Lemma addCapacity_ok b size : wf b → 0 < size →
  m_position b + size + m_baseSize b < 2 ^ 63 →
  ∃ b' k, addCapacity size b = Done b' () ∧ grown b b' k ∧
    m_position b < m_capacity b' ∧
    (m_position b + size ≤ m_capacity b' ↔ room_ok b size = true).
Proof.
  intros Hwf Hsz Hbd. pose proof (wf_pos _ Hwf) as Hp. pose proof (wf_size _ Hwf) as Hz.
  pose proof (sh_base _ (wf_shape _ Hwf)) as Hb. pose proof (sh_bound _ (wf_shape _ Hwf)) as Hcb.
  unfold addCapacity, getCapacity. if_false. rewrite (u64_small (m_capacity b - _)) by lia.
  unfold room_ok. destruct (m_capacity b - m_position b >=? size) eqn:Hroom.
  { exists b, 0. rewrite (proj2 (Z.leb_le size _)) by lia.
    split; [done|]. split; [by apply grown_refl|]. split; [lia|]. split; [done|lia]. }
  rewrite (proj2 (Z.leb_gt size _)) by lia. cbn [orb].
  remember (m_capacity b - m_position b) as room eqn:Hr.
  rewrite (u64_small (size - room)) by lia. if_false.
  pose proof (Z.div_mod (size - room) (m_baseSize b) ltac:(lia)) as Hdm.
  pose proof (Z.mod_pos_bound (size - room) (m_baseSize b) Hb) as Hm.
  pose proof (Z.div_pos (size - room) (m_baseSize b) ltac:(lia) Hb) as Hq.
  pose proof (Z.div_le_upper_bound (size - room) (m_baseSize b) (size - room) Hb ltac:(nia)) as Hq'.
  unfold addCount.
  remember ((size - room) / m_baseSize b) as q. remember ((size - room) mod m_baseSize b) as r.
  remember (q + (if r >? room then 1 else 0)) as k eqn:Hk.
  assert (Hk0 : 0 ≤ k < 2 ^ 63) by (destruct (r >? room); lia). rewrite (u64_small k) by lia.
  assert (Hbk : m_baseSize b * k = size - room - r + (if r >? room then m_baseSize b else 0)).
  { rewrite Hk, Z.mul_add_distr_l. destruct (r >? room); lia. }
  eexists _, k. split; [done|]. rewrite Hr.
  split; [apply grow_ok; [done|lia|destruct (r >? room); lia|]|].
  { intros He. destruct (decide (r = 0)) as [->|]; [|destruct (r >? room) eqn:E; lia].
    destruct (0 >? room); [lia|]. assert (m_baseSize b * 0 < m_baseSize b * k) by lia. nia. }
  rewrite <-Hr.
  match goal with |- context [m_capacity ?x] => replace (m_capacity x) with (m_capacity b + m_baseSize b * k) end.
  2:{ rewrite addNodes_eq by (rewrite ?Z2Nat.id; destruct (r >? room); lia). rewrite Z2Nat.id by lia. by destruct (room =? 0). }
  rewrite orb_true_iff, Z.eqb_eq, Z.ltb_lt. rewrite Hbk. destruct (r >? room) eqn:E; split; lia.
Qed.
(* ===== verification/Segments.v ===== *)
(** * Segments: texts on a stream

    Reading a text of known length, whatever pieces it arrives in; and for the examples, a
    peer that sends given texts, one per read, and the conversion of decimal texts. *)
From S2P Require Import Prelude Text Stream.
Open Scope string_scope.
Open Scope Z_scope.

(** All of the text is taken from the stream, or it ended within the text. *)
Lemma readFixSize_text {S} `{!Stream S, !StreamLaws S} b rest (s : S) : 0 < str_len b < 2 ^ 31 → incoming s = (bytes_of b ++ rest)%list →
  ∃ s' r d, readFixSize (str_len b) s = Done s' (r, d) ∧ outgoing s' = outgoing s ∧
    (0 < r ∧ text_of d = b ∧ zlen d = str_len b ∧ incoming s' = rest ∨ r ≤ 0).
Proof.
  intros Hb Hin. destruct (readFixSize_ok (S := S) (str_len b) s ltac:(lia)) as (s2 & r & d2 & Hr2 & Hin2 & Hout2 & Hd2).
  exists s2, r, d2. split; [done|]. split; [done|]. destruct Hd2 as [[Hd2 ->]|[_ ?]]; [left|by right].
  rewrite s32_small by lia. split; [lia|]. rewrite Hin in Hin2.
  assert (Hlen : List.length (bytes_of b) = List.length d2) by (rewrite <-zlen_bytes_of in Hd2; unfold zlen in Hd2; lia).
  destruct (app_inj_1 _ _ _ _ Hlen Hin2) as [<- Hrest]. by rewrite text_of_bytes_of, zlen_bytes_of.
Qed.

Definition chunks (l : list string) : chunked := mkChunked (bytes_of <$> l) [] [] false.
(** Decimal texts, for the conversion of [lexical_cast]. *)
Fixpoint undec_loop (s : string) (acc : Z) : option Z :=
  match s with
  | "" => Some acc
  | String c s => let v := byte_of c - 48 in if (0 <=? v) && (v <=? 9) then undec_loop s (10 * acc + v) else None
  end.
Definition undec (s : string) : option Z := if is_empty s then None else undec_loop s 0.
(* ===== verification/HttpFields.v ===== *)
(** * HttpFields: the header fields of a message, as text and as a map

    What requests and responses share: the lines of the fields, the map that reading them
    builds, and the fields that [dump] adds. *)
From Stdlib Require Import Sorting.Sorted.
From S2P Require Import Prelude Text Http HttpFacts HttpGrammar Callbacks Ragel.
Open Scope string_scope.
Open Scope Z_scope.

Definition field_line (e : string * string) : string := e.1 ++ ": " ++ e.2.
Definition fields_text (hs : MapType) : string := lines_text (field_line <$> hs).
Definition fields_ok (hs : MapType) : Prop := Forall (λ e, name_ok e.1 = true ∧ value_ok e.2 = true) hs.
Lemma fields_text_app a b : fields_text (a ++ b)%list = fields_text a ++ fields_text b.
Proof. unfold fields_text. rewrite fmap_app. apply lines_text_app. Qed.
Lemma parse_version_ok v s : v = 0x10 ∨ v = 0x11 → parse_version (dump_version v ++ s) (str_len (dump_version v)) = Some v.
Proof.
  assert (Hn : ∀ lit v, str_len (dump_version v) = 8 → str_len lit = 8 → c_str lit = lit → c_str (dump_version v) = dump_version v →
    strncmp_n (dump_version v ++ s) lit (str_len (dump_version v)) = String.eqb (dump_version v) lit).
  { intros lit v0 H1 H2 H3 H4. unfold strncmp_n. rewrite (c_str_app _ _ H4), H3, str_ztake_exact. f_equal.
    rewrite H1, <-H2. rewrite <-(str_app_nil_r lit) at 2. apply str_ztake_exact. }
  unfold parse_version. intros [-> | ->]; rewrite Hn by done; [rewrite Hn by done|]; reflexivity.
Qed.

(** The text of a number is a field value. *)
Lemma value_digit d b w : accepts value_spec false w = Some false → accepts value_spec b (String (digit d) w) = Some false.
Proof.
  intros Hw. assert (Hd : is_vchar (char_value (digit d)) = true).
  { unfold digit. pose proof (Z.mod_pos_bound d 16 ltac:(lia)) as Hm. remember (d mod 16) as x eqn:Hx. clear Hx.
    assert (Hin : In x (Z.of_nat <$> seq 0 16)).
    { rewrite <-list_elem_of_In. apply list_elem_of_fmap. exists (Z.to_nat x). split; [lia|]. apply elem_of_seq. lia. }
    cbn in Hin. repeat destruct Hin as [<-|Hin]; try (vm_compute; reflexivity). done. }
  cbn [accepts]. unfold value_spec at 1. by rewrite Hd.
Qed.
Lemma dec_value n : 0 ≤ n → value_ok (dec n) = true.
Proof.
  intros Hn. unfold dec. replace (n <? 0) with false by lia.
  assert (Hg : ∀ fuel z acc, accepts value_spec false acc = Some false → (fuel = O → accepts value_spec true acc = Some false) →
    accepts value_spec true (digits 10 fuel z acc) = Some false).
  { induction fuel as [|fuel IH]; intros z acc Ha H0; cbn [digits]; [by apply H0|].
    case_bool; [by apply value_digit|]. apply IH; [|intros _]; by apply value_digit. }
  unfold value_ok. by rewrite Hg.
Qed.

(** The fields that [dump] keeps. *)
Definition not_connection (e : string * string) : Prop := cmp_eq (strcasecmp e.1 "connection") = false.
#[export] Instance not_connection_dec e : Decision (not_connection e).
Proof. unfold not_connection. apply _. Defined.

(** The header map that reading the fields builds. *)
Definition put (m : MapType) (e : string * string) : MapType := map_set e.1 e.2 m.
Lemma put_gmap hs : ∀ m, map_ok m → map_ok (foldl put m hs) ∧ to_gmap (foldl put m hs) = foldl (λ g e, <[fold_case e.1 := e.2]> g) (to_gmap m) hs.
Proof.
  induction hs as [|e hs IH]; intros m Hm; [done|]. cbn. destruct (map_set_ok e.1 e.2 m Hm) as [Hm' Hg]. rewrite <-Hg. by apply IH.
Qed.
Lemma connection_iff e : not_connection e ↔ fold_case e.1 ≠ "connection".
Proof.
  unfold not_connection, strcasecmp. change (fold_case "connection") with "connection".
  destruct (String.compare (fold_case e.1) "connection") eqn:E; cbn; (split; [intros H|intros H; try done]).
  - done.
  - by apply str_compare_eq in E.
  - intros He. by rewrite He in E.
  - intros He. by rewrite He in E.
Qed.
Lemma put_filter (hs : list (string * string)) x : map_ok hs → ∀ g : gmap string string,
  foldl (λ g e, <[fold_case e.1 := e.2]> g) g (filter not_connection hs) !! x =
    if bool_decide (x = "connection") then g !! x else match to_gmap hs !! x with Some v => Some v | None => g !! x end.
Proof.
  intros Hs. induction hs as [|[k v] hs IH]; intros g; [by case_bool_decide|]. pose proof Hs as [Hs' Ha]%StronglySorted_inv.
  rewrite filter_cons, to_gmap_cons. destruct (decide (not_connection (k, v))) as [Hk|Hk]; rewrite connection_iff in Hk; cbn [fst] in Hk.
  - cbn [foldl fst snd]. rewrite IH by done. case_bool_decide as Hx; [by rewrite lookup_insert_ne by congruence|].
    destruct (decide (fold_case k = x)) as [<-|Hne].
    + rewrite to_gmap_below, !lookup_insert_eq; [done|done|]. eapply map_ok_below; [exact Hs|by right].
    + by rewrite !lookup_insert_ne by done.
  - rewrite IH by done. case_bool_decide as Hx; [done|]. rewrite lookup_insert_ne; [done|]. intros <-. by apply Hk.
Qed.
Lemma lex_eq l k : lex l k = Eq ↔ l = k.
Proof.
  revert k. induction l as [|x l IH]; intros [|y k]; cbn; try done.
  destruct (Z.compare_spec x y) as [->|Hlt|Hlt]; [rewrite IH|..]; split; try done.
  - by intros ->.
  - by intros [= ->].
  - intros [= -> ->]. lia.
  - intros [= -> ->]. lia.
Qed.
Lemma lex_antisym l k : lex k l = CompOpp (lex l k).
Proof.
  revert k. induction l as [|x l IH]; intros [|y k]; cbn; try done.
  rewrite (Z.compare_antisym x y). destruct (x ?= y); cbn; auto.
Qed.
Lemma lex_trans l k m : lex l k = Lt → lex k m = Lt → lex l m = Lt.
Proof.
  revert k m. induction l as [|x l IH]; intros [|y k] [|z m]; cbn; try done.
  destruct (Z.compare_spec x y) as [->|Hxy|Hxy], (Z.compare_spec y z) as [->|Hyz|Hyz]; try done;
    try (rewrite (proj2 (Z.compare_lt_iff _ _)) by lia; done).
  apply IH.
Qed.

Lemma lex_memcmp l k : lex l k = match memcmp (ztake (Z.min (zlen l) (zlen k)) l) (ztake (Z.min (zlen l) (zlen k)) k) with
  | Eq => zlen l ?= zlen k | c => c end.
Proof.
  revert k. induction l as [|x l IH]; intros [|y k]; [done| | |].
  - cbn [lex]. rewrite (zlen_nil (A:=Z)), zlen_cons. pose proof (zlen_nonneg k). rewrite Z.min_l by lia.
    change (ztake 0 []) with (@nil Z). cbn [memcmp]. symmetry. apply Z.compare_lt_iff. lia.
  - cbn [lex]. rewrite (zlen_nil (A:=Z)), zlen_cons. pose proof (zlen_nonneg l). rewrite Z.min_r by lia.
    unfold ztake at 1. cbn [Z.to_nat take memcmp]. symmetry. apply Z.compare_gt_iff. lia.
  - rewrite !zlen_cons. pose proof (zlen_nonneg l). pose proof (zlen_nonneg k). rewrite Z.add_min_distr_l.
    unfold ztake. rewrite Z2Nat.inj_add by lia. change (Z.to_nat 1) with 1%nat. cbn [Nat.add take memcmp lex].
    destruct (x ?= y); try done. rewrite IH. unfold ztake. destruct (memcmp _ _); try done.
    rewrite !(Z.compare_sub (_ + _)), Z.compare_sub. f_equal. lia.
Qed.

Instructions for the task: Print only what lies in the material above starting at the line with "(** All of the" and ending at the line with "b ++ rest)%list →", every line exactly as given.

Answer for the task:
(** All of the text is taken from the stream, or it ended within the text. *)
Lemma readFixSize_text {S} `{!Stream S, !StreamLaws S} b rest (s : S) : 0 < str_len b < 2 ^ 31 → incoming s = (bytes_of b ++ rest)%list →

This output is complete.